**Exercise goal**
Word for word, set down every line of the entries below from the line with "(** Of [pkg.Package]" to the line with "if negb (String.eqb", including both, and no other line.

**Provided entries**
= Beginning of Section =

(** * Syft cataloging core: a shallow embedding and its verified properties

    The development follows the Go packages of the repository:
    [artifact], [sbom], [executable], [format] (modules [decoders] and
    [encoders]), [cpe] and [file] (modules [file], [zipfile] and
    [ziparchive]), with small models of the parts of Go's standard
    library they call ([bytes], [io], [filepath], [regexp]).  Every
    package first gets a module with the embedding of its code (one
    Rocq definition per Go function, same names); the statements about
    the code follow in the second half of the file.

    The other functions of these files and their callers follow in the
    modules [coordinateset], [locationset], [encoderlist], [ziptraverse],
    [specificity], [execcataloger] and [catalog], together with the
    packages [pkg], [redhat], [spdxjson], [pkgcataloging] and [source],
    over models of Go's [strings] and [sort] and of the string sets of
    go-set ([gostrings], [sort], [strset]).

    Conventions of the embedding.
    - Go [string]s are [string]s (sequences of 8-bit characters), Go
      byte slices are [list byte].
    - Fixed-width integers are [Z] with the wrap-around written out.
    - Go maps are stdpp [gmap]s; a [nil] map that the code may write to
      is an [option] of a [gmap].
    - A pair [(value, error)] is a sum; a run-time panic is a separate
      outcome where the code can reach one.
    - Where Go leaves an order open (the iteration of a map, an
      unstable sort), the statements hold for every order. *)

From Stdlib Require Import ZArith Lia List Bool Ascii String.
From Stdlib.Strings Require Import Byte.
From stdpp Require Import base option list gmap strings fin_maps sorting.

Local Open Scope string_scope.
Local Open Scope list_scope.
Local Open Scope Z_scope.

(** ** Outcomes of Go calls *)

(** [(T, error)] results: [Ok v] for [(v, nil)], [Err e] for a non-nil
    error. *)
Inductive result (E A : Type) : Type :=
| Ok (v : A)
| Err (e : E).
Arguments Ok {E A} v.
Arguments Err {E A} e.

(** ** Package [artifact] (syft/artifact/id.go, relationship.go) *)

Module artifact.

(** [type ID string] *)
Definition ID := string.

(** [type Identifiable interface { ID() ID }]: the only capability of
    an endpoint is its identifier, so an endpoint is modelled by it. *)
Record Identifiable := { identifiable_ID : ID }.

(** [type RelationshipType string] with its five declared constants;
    any other string is a relationship type as well. *)
Definition RelationshipType := string.

Definition OwnershipByFileOverlapRelationship : RelationshipType :=
  "ownership-by-file-overlap".
Definition EvidentByRelationship : RelationshipType := "evident-by".
Definition ContainsRelationship : RelationshipType := "contains".
Definition DependencyOfRelationship : RelationshipType := "dependency-of".
Definition DescribedByRelationship : RelationshipType := "described-by".

(** The five constants of the [const] block, in declaration order. *)
Definition declaredRelationshipTypes : list RelationshipType :=
  [ OwnershipByFileOverlapRelationship; EvidentByRelationship;
    ContainsRelationship; DependencyOfRelationship;
    DescribedByRelationship ].

Definition AllRelationshipTypes : list RelationshipType :=
  [ OwnershipByFileOverlapRelationship;
    ContainsRelationship;
    DependencyOfRelationship;
    DescribedByRelationship ].

(** [type Relationship struct { From, To Identifiable; Type; Data }].
    [From] and [To] are interface values and may be [nil]; [Data] is an
    opaque payload, kept as a string. *)
Record Relationship := {
  From : option Identifiable;
  To : option Identifiable;
  Type_ : RelationshipType;
  Data : option string;
}.

End artifact.

(** ** Package [sbom] (the part of it that lives in by_specificity.go) *)

Module sbom.
Import artifact.

(** Of [pkg.Package] the code below uses [ID()] only. *)
Record Package := { package_ID : ID }.

(** Of [SBOM] the code below uses the relationship list only. *)
Record SBOM := { Relationships : list Relationship }.

(** [slices.ContainsFunc(rt, func(r) bool { return t == r })] *)
Definition containsType (rt : list RelationshipType) (t : RelationshipType)
  : bool :=
  existsb (String.eqb t) rt.

(** The loop body of [RelationshipsForPackage]: [true] when the
    relationship is appended, [false] on each [continue]. *)
Definition keepsRelationship (p : Package) (rt : list RelationshipType)
    (r : Relationship) : bool :=
  match From r, To r with
  | Some from, Some _ =>
      if negb (String.eqb (identifiable_ID from) (package_ID p)) then false
      else if negb (containsType rt (Type_ r)) then false
      else true
  | _, _ => false
  end.

(** [func (s SBOM) RelationshipsForPackage(p, rt ...RelationshipType)] *)
Definition RelationshipsForPackage (s : SBOM) (p : Package)
    (rt : list RelationshipType) : list Relationship :=
  let rt := if (length rt =? 0)%nat then AllRelationshipTypes else rt in
  List.filter (keepsRelationship p rt) (Relationships s).

(** A sample SBOM: one package with a contains edge and an evident-by
    edge to the same file. *)
Definition samplePackage : Package := {| package_ID := "pkg-1" |}.
Definition sampleEdge (t : RelationshipType) : Relationship :=
  {| From := Some {| identifiable_ID := "pkg-1" |};
     To := Some {| identifiable_ID := "file-1" |};
     Type_ := t; Data := None |}.
Definition sampleSBOM : SBOM :=
  {| Relationships := [sampleEdge ContainsRelationship;
                       sampleEdge EvidentByRelationship] |}.

End sbom.


(** ** Byte slices and readers *)

Module bytes.

(** The numeric value of a byte, [0 <= byteZ b < 256]. *)
Definition byteZ (b : byte) : Z := Z.of_N (Byte.to_N b).

(** The byte of value [z mod 256] (Go's [byte(z)] conversion). *)
Definition byte_of_Z (z : Z) : byte :=
  match Byte.of_N (Z.to_N (z mod 256)) with
  | Some b => b
  | None => x00
  end.

(** [bytes.HasPrefix(s, prefix)] *)
Fixpoint HasPrefix (s prefix : list byte) {struct prefix} : bool :=
  match prefix with
  | [] => true
  | p :: prefix' =>
      match s with
      | c :: s' => Byte.eqb c p && HasPrefix s' prefix'
      | [] => false
      end
  end.

(** [make([]byte, n)] *)
Definition make (n : nat) : list byte := repeat x00 n.

End bytes.

Module io.
Import bytes.

(** The errors an in-memory [io.ReaderAt] can report. *)
Inductive error :=
| EOF
| ErrNegativeOffset.

(** [r.ReadAt(buf, off)] on a reader over the byte sequence [r], for a
    freshly made buffer of [n] bytes: the buffer after the call, the
    number of bytes read, and the error.  As [io.ReaderAt] demands, a
    short read comes with a non-nil error ([io.EOF] at end of input). *)
Definition ReadAt (r : list byte) (n : nat) (off : Z)
  : list byte * nat * option error :=
  if off <? 0 then (make n, 0%nat, Some ErrNegativeOffset)
  else
    let got := firstn n (skipn (Z.to_nat off) r) in
    let buf := got ++ make (n - length got) in
    (buf, length got, if (length got <? n)%nat then Some EOF else None).

End io.

(** ** Package [executable] (unnamed/part_012) and the formats of
  unnamed/part_008 *)

Module executable.
Import bytes.

(** [type ExecutableFormat string] and its constants (package [file]). *)
Definition ExecutableFormat := string.
Definition ELF : ExecutableFormat := "elf".
Definition MachO : ExecutableFormat := "macho".
Definition PE : ExecutableFormat := "pe".

(** Constants of Go's [debug/macho] and [debug/elf]. *)
Definition macho_Magic32 : Z := 0xfeedface.
Definition macho_Magic64 : Z := 0xfeedfacf.
Definition elf_ELFMAG : list byte := [x7f; "E"%byte; "L"%byte; "F"%byte].

(** [binary.BigEndian.Uint32] and [binary.LittleEndian.Uint32]; [None]
    is the bounds-check panic on a slice shorter than four bytes. *)
Definition BigEndian_Uint32 (b : list byte) : option Z :=
  match b with
  | b0 :: b1 :: b2 :: b3 :: _ =>
      Some (Z.lor (Z.lor (Z.lor (byteZ b3) (Z.shiftl (byteZ b2) 8))
                     (Z.shiftl (byteZ b1) 16))
              (Z.shiftl (byteZ b0) 24))
  | _ => None
  end.

Definition LittleEndian_Uint32 (b : list byte) : option Z :=
  match b with
  | b0 :: b1 :: b2 :: b3 :: _ =>
      Some (Z.lor (Z.lor (Z.lor (byteZ b0) (Z.shiftl (byteZ b1) 8))
                     (Z.shiftl (byteZ b2) 16))
              (Z.shiftl (byteZ b3) 24))
  | _ => None
  end.

(** [classOrMachOFat]: Java bytecode and Mach-O fat binaries share the
    magic number CAFEBABE; at least 8 bytes are required. *)
Definition classOrMachOFat (in_ : list byte) : bool :=
  if (length in_ <? 8)%nat then false
  else HasPrefix in_ [xca; xfe; xba; xbe].

(** [by[7] < 20], evaluated only after [classOrMachOFat] succeeded. *)
Definition byte7_below_20 (by_ : list byte) : bool :=
  match nth_error by_ 7 with
  | Some b => byteZ b <? 20
  | None => false
  end.

Definition isMacho (by_ : list byte) : bool :=
  if classOrMachOFat by_ && byte7_below_20 by_ then true
  else if (length by_ <? 4)%nat then false
  else
    match BigEndian_Uint32 by_, LittleEndian_Uint32 by_ with
    | Some be, Some le =>
        (be =? macho_Magic32) || (le =? macho_Magic32) ||
        (be =? macho_Magic64) || (le =? macho_Magic64)
    | _, _ => false
    end.

Definition isPE (by_ : list byte) : bool :=
  HasPrefix by_ ["M"%byte; "Z"%byte].

Definition isELF (by_ : list byte) : bool :=
  HasPrefix by_ elf_ELFMAG.

Inductive error :=
| ErrReadFirstSector (e : io.error)
| ErrNotEnoughBytes.

(** [findExecutableFormat]; the reader is the content of the file.  The
    empty format [""] is the "none of these" answer. *)
Definition findExecutableFormat (reader : list byte)
  : result error ExecutableFormat :=
  let '(buf, n, err) := io.ReadAt reader 512 0 in
  match err with
  | Some e => Err (ErrReadFirstSector e)
  | None =>
      if (n <? 512)%nat then Err ErrNotEnoughBytes
      else if isMacho buf then Ok MachO
      else if isPE buf then Ok PE
      else if isELF buf then Ok ELF
      else Ok ""
  end.

(** The classification as the specification words it: a buffer that
    begins with CAFEBABE and has byte 7 below 20, or begins with one of
    the Mach-O magics (FEEDFACE, FEEDFACF, in either byte order), is
    Mach-O; otherwise one that begins with MZ is PE; otherwise one that
    begins with 7F 'E' 'L' 'F' is ELF; otherwise it is none of them. *)
Definition beginsWithMachOMagic (buf : list byte) : bool :=
  HasPrefix buf [xfe; xed; xfa; xce] || HasPrefix buf [xce; xfa; xed; xfe] ||
  HasPrefix buf [xfe; xed; xfa; xcf] || HasPrefix buf [xcf; xfa; xed; xfe].

Definition classifyByMagic (buf : list byte) : ExecutableFormat :=
  if (HasPrefix buf [xca; xfe; xba; xbe] && byte7_below_20 buf)
     || beginsWithMachOMagic buf
  then MachO
  else if HasPrefix buf ["M"%byte; "Z"%byte] then PE
  else if HasPrefix buf [x7f; "E"%byte; "L"%byte; "F"%byte] then ELF
  else "".

(** Sample files: a fat Mach-O header (CAFEBABE, two architectures), a
    Java class file (CAFEBABE, class file version 52), a DOS header and
    an ELF header, each in a sector of 512 bytes, and a file of 64
    bytes that begins with the DOS magic. *)
Definition sampleFatMachO : list byte :=
  [xca; xfe; xba; xbe; x00; x00; x00; x02] ++ make 504.
Definition sampleJavaClass : list byte :=
  [xca; xfe; xba; xbe; x00; x00; x00; x34] ++ make 504.
Definition samplePE : list byte := ["M"%byte; "Z"%byte] ++ make 510.
Definition sampleELF : list byte := elf_ELFMAG ++ make 508.
Definition sampleShortPE : list byte := ["M"%byte; "Z"%byte] ++ make 62.

End executable.


(** ** Package [format]: the decoder collection
    (syft/format/decoders_collection.go, syft/sbom/format.go) *)

Module decoders.

(** [type FormatID string] *)
Definition FormatID := string.

Section Collection.

(** The content behind a non-nil [io.Reader], the decoded [SBOM] and the
    errors of the individual decoders are left abstract. *)
Variables Reader SBOM DecodeError : Type.

Inductive error :=
| ErrNoBytes                                 (* "no SBOM bytes provided" *)
| ErrVersionNotSupported (id : FormatID)     (* "sbom format found to be %q but the version is not supported" *)
| ErrNotRecognized                           (* "sbom format not recognized" *)
| ErrDecoder (e : DecodeError).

= End of Section =

**Answer area**
(** Of [pkg.Package] the code below uses [ID()] only. *)
Record Package := { package_ID : ID }.

(** Of [SBOM] the code below uses the relationship list only. *)
Record SBOM := { Relationships : list Relationship }.

(** [slices.ContainsFunc(rt, func(r) bool { return t == r })] *)
Definition containsType (rt : list RelationshipType) (t : RelationshipType)
  : bool :=
  existsb (String.eqb t) rt.

(** The loop body of [RelationshipsForPackage]: [true] when the
    relationship is appended, [false] on each [continue]. *)
Definition keepsRelationship (p : Package) (rt : list RelationshipType)
    (r : Relationship) : bool :=
  match From r, To r with
  | Some from, Some _ =>
      if negb (String.eqb (identifiable_ID from) (package_ID p)) then false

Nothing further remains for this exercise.